Alcide alzò lo sguardo e fissò il suo cappellano: «Questa non è una risposta, Monsignor Primo» disse il giovane. «Lo sappiamo tutti che la guerra è feroce, ma perché c’è la guerra? Perché noi uomini ogni tanto sentiamo il desiderio di farci del male a questo modo?»
«Io la guerra non l’ho voluta» urlò quasi il Babbolin. «Me ne stavo con la mia gente a Cadoneghe, tranquillo e sereno.

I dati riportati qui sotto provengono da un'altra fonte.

(** Witness of [train_checkpoints_increasing]: a run of three iterations
    that writes a checkpoint at iteration 1 and another at iteration 2. *)
Lemma train_checkpoints_increasing_witness :
  exists t st,
    new_trainer (quick_config 1 1) [0; 1; 2; 3; 4]%nat [] no_shuffle = Ok t
    /\ train steady_evaluation t = Ok st
    /\ saved st = [ {| ckpt_iteration := 1; eval_accuracy := 40 # 100 |};
                    {| ckpt_iteration := 2; eval_accuracy := 40 # 100 |} ]
    /\ StronglySorted
         (fun c c' => (ckpt_iteration c < ckpt_iteration c')%Z) (saved st).
Proof.
  do 2 eexists. split; [reflexivity|].
  match goal with |- train _ ?t = _ /\ _ => pose (t0 := t) end.
  split; [reflexivity|]. split; [reflexivity|].
  apply (train_checkpoints_increasing steady_evaluation t0). reflexivity.
Defined.

(** Witness of [train_zero_cadence]: a logging cadence of 0. *)
Lemma train_zero_cadence_witness :
  exists t,
    new_trainer (quick_config 0 1) [0; 1; 2; 3; 4]%nat [] no_shuffle = Ok t
    /\ (train quick_evaluation t = Raise ZeroDivisionError
        \/ train quick_evaluation t = Raise StopIteration
        \/ (train quick_evaluation t = Raise OverflowError
            /\ (0 < warmup_iters (config t))%Z
            /\ float_overflows (warmup_iters (config t)) = true)).
Proof.
  eexists. split; [reflexivity|].
  match goal with |- train _ ?t = _ \/ _ => pose (t0 := t) end.
  apply (train_zero_cadence quick_evaluation t0).
  - simpl. lia.
  - left. reflexivity.
Defined.

End TrainMore.

(** * Further properties of tinymm/ALBEF/model.py *)

Module ALBEFMore.

Import ALBEF ALBEFInputs Encoders ALBEFMoreInputs ALBEFProofs.

Local Open Scope R_scope.

(** ** Sums *)

Lemma Rsum_nonneg (l : list nat) (f : nat -> R) :
  (forall i, In i l -> 0 <= f i) -> 0 <= Rsum l f.
Proof.
  unfold Rsum. induction l as [|x l IH]; intros H; simpl.
  - lra.
  - assert (0 <= f x) by (apply H; left; reflexivity).
    assert (0 <= fold_right Rplus 0 (map f l))
      by (apply IH; intros i Hi; apply H; right; exact Hi).
    lra.
Qed.

Lemma Rsum_ge_term (l : list nat) (f : nat -> R) (k : nat) :
  (forall i, In i l -> 0 <= f i) -> In k l -> f k <= Rsum l f.
Proof.
  unfold Rsum. induction l as [|x l IH]; intros H Hk; simpl.
  - destruct Hk.
  - assert (Hx : 0 <= f x) by (apply H; left; reflexivity).
    assert (Hl : 0 <= Rsum l f)
      by (apply Rsum_nonneg; intros i Hi; apply H; right; exact Hi).
    unfold Rsum in Hl. destruct Hk as [->|Hk].
    + lra.
    + assert (f k <= fold_right Rplus 0 (map f l))
        by (apply IH; [intros i Hi; apply H; right; exact Hi|exact Hk]).
      lra.
Qed.


(** ** Losses are not negative *)

Lemma nll_nonneg (x : Matrix) (i : nat) (t : Z) :
  (Z.to_nat t < cols x)%nat -> 0 <= nll x i t.
Proof.
  intros Ht. unfold nll.
  set (f := fun j => exp (at2 x i j)).
  assert (Hpos : forall j, In j (seq 0 (cols x)) -> 0 <= f j)
    by (intros j _; unfold f; apply Rlt_le, exp_pos).
  assert (Hge : f (Z.to_nat t) <= Rsum (seq 0 (cols x)) f)
    by (apply Rsum_ge_term; [exact Hpos|apply in_seq_0; exact Ht]).
  assert (Hln : ln (f (Z.to_nat t)) <= ln (Rsum (seq 0 (cols x)) f)).
  { destruct Hge as [Hlt|Heq].
    - apply Rlt_le, ln_increasing; [apply exp_pos|exact Hlt].
    - rewrite Heq. lra. }
  unfold f in Hln at 1. rewrite ln_exp in Hln. lra.
Qed.

Lemma cross_entropy_nonneg (x : Matrix) (target : IntVector)
    (ignore_index : Z) (v : scalar) :
  cross_entropy x target ignore_index = Ok v -> nonneg v.
Proof.
  unfold cross_entropy.
  destruct (negb (Nat.eqb (rows x) (ilen target))); [discriminate|].
  destruct (forallb _ _) eqn:Hok; simpl; [|discriminate].
  destruct (kept_rows target ignore_index (rows x)) as [|k ks] eqn:Hk.
  - intros H. injection H as <-. exact I.
  - intros H. injection H as <-. unfold nonneg.
    apply Rmult_le_pos.
    + apply Rsum_nonneg. intros i Hi.
      rewrite <- Hk in Hi. apply kept_rows_spec in Hi. destruct Hi as [Hi Hne].
      rewrite forallb_forall in Hok.
      apply nll_nonneg.
      apply (target_ok_class _ ignore_index); [|exact Hne].
      apply Hok. apply in_seq_0. exact Hi.
    + apply Rlt_le, Rinv_0_lt_compat.
      apply (lt_0_INR (S (length ks))). lia.
Qed.

Lemma nonneg_add (a b : scalar) :
  nonneg a -> nonneg b -> nonneg (scalar_add a b).
Proof. destruct a, b; simpl; intros; try exact I. lra. Qed.

Lemma nonneg_half (a : scalar) : nonneg a -> nonneg (scalar_div a 2).
Proof. destruct a; simpl; intros; [lra|exact I]. Qed.

Lemma contrastive_nonneg (s : R) (I T : Matrix) (lpi lpt : Matrix)
    (labels : IntVector) (itc_loss : scalar) :
  contrastive s I T = Ok (lpi, lpt, labels, itc_loss) -> nonneg itc_loss.
Proof.
  unfold contrastive.
  destruct (matmul _ _) as [m|e]; simpl; [|discriminate].
  destruct (cross_entropy m _ _) as [a|e] eqn:Ha; simpl; [|discriminate].
  destruct (cross_entropy (transpose m) _ _) as [b|e] eqn:Hb; simpl;
    [|discriminate].
  intros H. injection H as _ _ _ <-.
  apply nonneg_half, nonneg_add; eapply cross_entropy_nonneg; eassumption.
Qed.

(** X17: none of the three losses a forward pass returns is negative. *)
Theorem forward_losses_nonneg (m : Model)
    (inp : Tensor4 * IntMatrix * IntMatrix) (out : Output) :
  forward m inp = Ok out ->
  nonneg (out_itc_loss out) /\ nonneg (out_mlm_loss out)
  /\ nonneg (out_total_loss out).
Proof.
  destruct inp as [[images texts] targets]. intros H.
  apply forward_inv in H.
  destruct H as ((lpi & lpt & labels & Hitc) & Hg & _ & Htot).
  apply contrastive_nonneg in Hitc.
  apply generative_inv in Hg. destruct Hg as (input & _ & Hce).
  apply cross_entropy_nonneg in Hce.
  rewrite Htot. repeat split; try assumption.
  apply nonneg_add; assumption.
Qed.

(** Witness of [forward_losses_nonneg]. *)
Lemma forward_losses_nonneg_witness :
  exists out,
    forward (model0 2 0) (images0, texts0, targets0) = Ok out
    /\ nonneg (out_itc_loss out) /\ nonneg (out_mlm_loss out)
    /\ nonneg (out_total_loss out).
Proof.
  eexists. split; [reflexivity|].
  apply (forward_losses_nonneg (model0 2 0) (images0, texts0, targets0)).
  reflexivity.
Defined.

(** ** Losses of batches with negatives are positive *)








(** ** Shapes and symmetry of the contrastive loss *)


(** The similarity matrix of the code, with its shape and entries. *)
Lemma logits_per_image_entries (s : R) (I T : Matrix) :
  cols I = cols T ->
  exists lpi,
    matmul (scale (exp s) I) (transpose T) = Ok lpi
    /\ rows lpi = rows I /\ cols lpi = rows T
    /\ forall i j,
         at2 lpi i j
         = Rsum (seq 0 (cols I)) (fun k => exp s * at2 I i k * at2 T j k).
Proof.
  intros Hc. unfold matmul. simpl. rewrite Hc, Nat.eqb_refl.
  eexists. split; [reflexivity|]. simpl. repeat split.
Qed.

Lemma contrastive_defined (s : R) (I T : Matrix) :
  rows I = rows T -> cols I = cols T ->
  exists r, contrastive s I T = Ok r.
Proof.
  intros Hr Hc.
  destruct (logits_per_image_entries s I T Hc) as (m & Hm & Hmr & Hmc & _).
  unfold contrastive. rewrite Hm. simpl.
  rewrite (cross_entropy_arange m (rows m)) by congruence.
  rewrite (cross_entropy_arange (transpose m) (rows m))
    by (simpl; congruence).
  simpl. eexists. reflexivity.
Qed.


(** X19: the contrastive part is defined exactly on batches of one size
    and one width; otherwise it raises: [RuntimeError] on different widths,
    [IndexError] on more images than texts, [ValueError] on fewer. *)
Theorem contrastive_shapes (s : R) (I T : Matrix) :
  (cols I <> cols T -> contrastive s I T = Raise RuntimeError)
  /\ (cols I = cols T -> (rows T < rows I)%nat ->
      contrastive s I T = Raise IndexError)
  /\ (cols I = cols T -> (rows I < rows T)%nat ->
      contrastive s I T = Raise ValueError)
  /\ (cols I = cols T -> rows I = rows T ->
      exists r, contrastive s I T = Ok r).
Proof.
  split; [|split; [|split]].
  - intros Hc. unfold contrastive.
    rewrite matmul_shape_error by (simpl; exact Hc). reflexivity.
  - intros Hc Hr.
    destruct (logits_per_image_entries s I T Hc) as (m & Hm & Hmr & Hmc & _).
    unfold contrastive. rewrite Hm. simpl.
    unfold cross_entropy at 1. simpl ilen. rewrite Nat.eqb_refl. simpl negb.
    cbv iota.
    destruct (forallb _ _) eqn:Hok; [|reflexivity].
    exfalso. rewrite forallb_forall in Hok.
    specialize (Hok (rows T)). rewrite Hmr in Hok.
    specialize (Hok (proj2 (in_seq_0 _ _) Hr)).
    unfold target_ok, default_ignore_index in Hok. simpl iat in Hok.
    rewrite Hmc in Hok.
    apply orb_true_iff in Hok. destruct Hok as [H|H].
    + apply Z.eqb_eq in H. lia.
    + apply andb_true_iff in H. destruct H as [_ H].
      apply Z.ltb_lt in H. lia.
  - intros Hc Hr.
    destruct (logits_per_image_entries s I T Hc) as (m & Hm & Hmr & Hmc & _).
    unfold contrastive. rewrite Hm. simpl.
    destruct (cross_entropy m _ _) as [a|e] eqn:Ha.
    + simpl. unfold cross_entropy. simpl rows. simpl ilen.
      rewrite Hmc, Hmr.
      destruct (Nat.eqb_spec (rows T) (rows I)) as [E|E]; [lia|reflexivity].
    + exfalso. revert Ha. unfold cross_entropy. simpl ilen.
      rewrite Nat.eqb_refl. simpl negb. cbv iota.
      replace (forallb _ _) with true; [destruct (kept_rows _ _ _); discriminate|].
      symmetry. apply forallb_forall. intros i Hi. apply in_seq_0 in Hi.
      unfold target_ok. simpl iat. apply orb_true_iff. right.
      apply andb_true_iff. split; [apply Z.leb_le|apply Z.ltb_lt]; lia.
  - intros Hc Hr.
    destruct (contrastive_defined s I T Hr Hc) as [r Hr'].
    exists r. exact Hr'.
Qed.


(** Witness of [contrastive_shapes]: one pair of batches per case. *)
Lemma contrastive_shapes_witness :
  contrastive 0 (embds 2) (wide 2) = Raise RuntimeError
  /\ contrastive 0 (embds 3) (embds 2) = Raise IndexError
  /\ contrastive 0 (embds 2) (embds 3) = Raise ValueError
  /\ exists r, contrastive 0 (embds 2) (embds 2) = Ok r.
Proof.
  split; [|split; [|split]].
  - apply (contrastive_shapes 0 (embds 2) (wide 2)). simpl. lia.
  - apply (contrastive_shapes 0 (embds 3) (embds 2)); simpl; lia.
  - apply (contrastive_shapes 0 (embds 2) (embds 3)); simpl; lia.
  - apply (contrastive_shapes 0 (embds 2) (embds 2)); reflexivity.
Defined.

Coi bimbi stavamo preparandoci alla prima comunione, con le donne del paese eravamo nel pieno dell’organizzazione della festa patronale, nei campi gli uomini erano soddisfatti vedendo i frutti del loro lavoro, il giorno prima una coppia di giovani era venuta in canonica per farsi dare dal parroco i documenti di matrimonio… Nessuno di loro ha chiesto di correre a difendere i confini della patria, a nessuno di loro è stato chiesto un parere!»
Il cappellano militare non si diede per vinto: «Quando però si è in mezzo, Sergio, bisogna farsene una ragione! Non bisogna cedere alla paura…»

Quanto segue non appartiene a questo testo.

(** The target does not exist: the parent is made, then one
    [git clone] of the URL that carries the token. *)
Lemma clone_call w m1 :
  Fs.exists_ (fs w) (repo_path base_dir repo) = false ->
  Fs.mkdir true true (fs w) (PurePath.parent (repo_path base_dir repo)) = inr m1 ->
  exists hist evs,
    let r := git E hist m1
               (clone_argv (authenticated_url (clone_url repo) token)
                           (repo_path base_dir repo)) in
    clone_or_update_repo E repo base_dir token verbose pbar w
    = (Ok (succeeded (fst r)), mkWorld (snd r) (trace w ++ evs))
    /\ actions evs = [Mkdir (PurePath.parent (repo_path base_dir repo)) true true;
                      Run (clone_argv (authenticated_url (clone_url repo) token)
                                      (repo_path base_dir repo)) git_timeout]
    /\ plain evs = failure_lines "clone" (full_name repo) (fst r).
Proof.
  intros Hex Hmk. run_script. unfold raised_line.
  destruct verbose, (pbar_truthy pbar); simpl; rewrite Hex; simpl;
    rewrite Hmk; simpl; case_git E; finish_call.
Qed.

End CloneOrUpdate.

(** ** Facts about strings and paths *)

Module StrFacts.

Lemma list_of_append (a b : string) :
  list_ascii_of_string (a ++ b)
  = (list_ascii_of_string a ++ list_ascii_of_string b)%list.
Proof. induction a as [| c a IH]; simpl; [reflexivity | now rewrite IH]. Qed.

Lemma list_of_inj (a b : string) :
  list_ascii_of_string a = list_ascii_of_string b -> a = b.
Proof.
  intros H. rewrite <- (string_of_list_ascii_of_string a),
                    <- (string_of_list_ascii_of_string b).
  now rewrite H.
Qed.

Lemma append_assoc (a b c : string) : (a ++ b) ++ c = a ++ (b ++ c).
Proof. apply list_of_inj. now rewrite !list_of_append, app_assoc. Qed.

(** A common suffix can be cancelled. *)
Lemma append_inv_tail (a b t : string) : a ++ t = b ++ t -> a = b.
Proof.
  intros H. apply list_of_inj.
  apply (f_equal list_ascii_of_string) in H.
  rewrite !list_of_append in H. now apply app_inv_tail in H.
Qed.

(** Decimal printing is injective. *)
Lemma of_nat_inj (i j : nat) : PyStr.of_nat i = PyStr.of_nat j -> i = j.
Proof.
  unfold PyStr.of_nat. intros H.
  assert (Hn : forall n, Nat.to_uint n <> Decimal.Nil).
  { intros n. rewrite <- (DecimalNat.Unsigned.of_to n) at 1.
    rewrite DecimalNat.Unsigned.to_of. apply DecimalFacts.unorm_nonnil. }
  apply DecimalNat.Unsigned.to_uint_inj.
  apply (f_equal NilZero.uint_of_string) in H.
  rewrite !NilZero.usu in H by apply Hn. now injection H.
Qed.

(** Joining what [split] produced gives the string back. *)
Lemma split_nonempty sep s : PyStr.split sep s <> [].
Proof.
  destruct s as [| c s]; simpl; [discriminate |].
  destruct (Ascii.eqb c sep); [discriminate |].
  destruct (PyStr.split sep s); discriminate.
Qed.

Lemma join_cons sep x y ys :
  PyStr.join sep (x :: y :: ys) = x ++ sep ++ PyStr.join sep (y :: ys).
Proof. reflexivity. Qed.

Lemma join_split sep s :
  PyStr.join (String sep EmptyString) (PyStr.split sep s) = s.
Proof.
  induction s as [| c s IH]; simpl; [reflexivity |].
  destruct (Ascii.eqb_spec c sep) as [-> | Hne].
  - pose proof (split_nonempty sep s) as Hs.
    destruct (PyStr.split sep s) as [| y ys]; [contradiction |].
    rewrite join_cons, IH. reflexivity.
  - pose proof (split_nonempty sep s) as Hs.
    destruct (PyStr.split sep s) as [| y ys]; [contradiction |].
    destruct ys as [| z zs]; simpl in *; now rewrite <- IH.
Qed.

(** The first piece of a split is empty when the string starts with
    the separator. *)
Lemma split_head_sep sep s xs :
  PyStr.split sep (String sep s) = xs -> exists ys, xs = EmptyString :: ys.
Proof. simpl. rewrite Ascii.eqb_refl. intros <-. eauto. Qed.

End StrFacts.

Module PathFacts.

Lemma well_named_inv s :
  well_named s = true ->
  exists owner name,
    PyStr.split PurePath.slash s = [owner; name]
    /\ s = owner_name owner name
    /\ PurePath.keeps owner = true /\ PurePath.keeps name = true.
Proof.
  unfold well_named. intros H.
  pose proof (StrFacts.join_split PurePath.slash s) as J.
  destruct (PyStr.split PurePath.slash s) as [| o [| n [| ? ?]]]; try discriminate.
  apply andb_true_iff in H as [Ho Hn].
  apply andb_true_iff in Ho as [Ho _]. apply andb_true_iff in Hn as [Hn _].
  exists o, n. repeat split; auto.
Qed.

«Don Primo» sussurrò don Sergio, «al fronte io mi sono fatto un sacco di amici, ma anche una fedele compagna che non mi ha mai abbandonato: la fifa boia! La paura folle! Quando i miei commilitoni hanno saputo che ero un prete in divisa, per loro sono subito diventato l’ancora di salvezza. Ho raccolto tutte le loro confidenze, ho confessato i loro peccati, li ho consolati, li ho sostenuti, li ho spronati ad avere coraggio, se qualcuno non sapeva scrivere, gli leggevo e gli scrivevo le lettere da mandare a casa, ho distribuito bocconi di pane nero consacrato per la comunione, ma nessuno ha pensato a me! E quando la paura si è impossessata del mio cuore, non ho potuto farci nulla: sono impazzito quasi per davvero. Non è stato facile prendere un’accetta con la sinistra, appoggiare la mano destra sul ciocco di legna, prendere la mira e… c’è voluto fegato, un gran fegato per scappare dalla paura. Ma non mi hanno creduto, non hanno dato retta alle storie inventate e che, poi, ho saputo essere identica alle storie inventate da tutti quelli che si erano mutilati prima di me! Una pallottola vagante che mi ha colpito al dito mentre correvo all’attacco della trincea nemica! Si son messi a ridere i medici: “Eccone qui un altro che ha incrociato con l’indice della mano destra una pallottola che navigava in aria diretta chissà dove!” Vent’anni mi hanno dato: vent’anni di galera in un carcere militare. Peggio che la trincea, glielo garantisco io! E allora mi sono detto: e se facessi finta di essere pazzo, io che un po’ ammattito già lo ero di mio? Se li convincessi tutti quanti che le traveggole mi han bevuto il cervello? Un matto non lo mandi in galera per vent’anni e nemmeno lo spedisci davanti al plotone a contar le pallottole che gli sparano addosso!»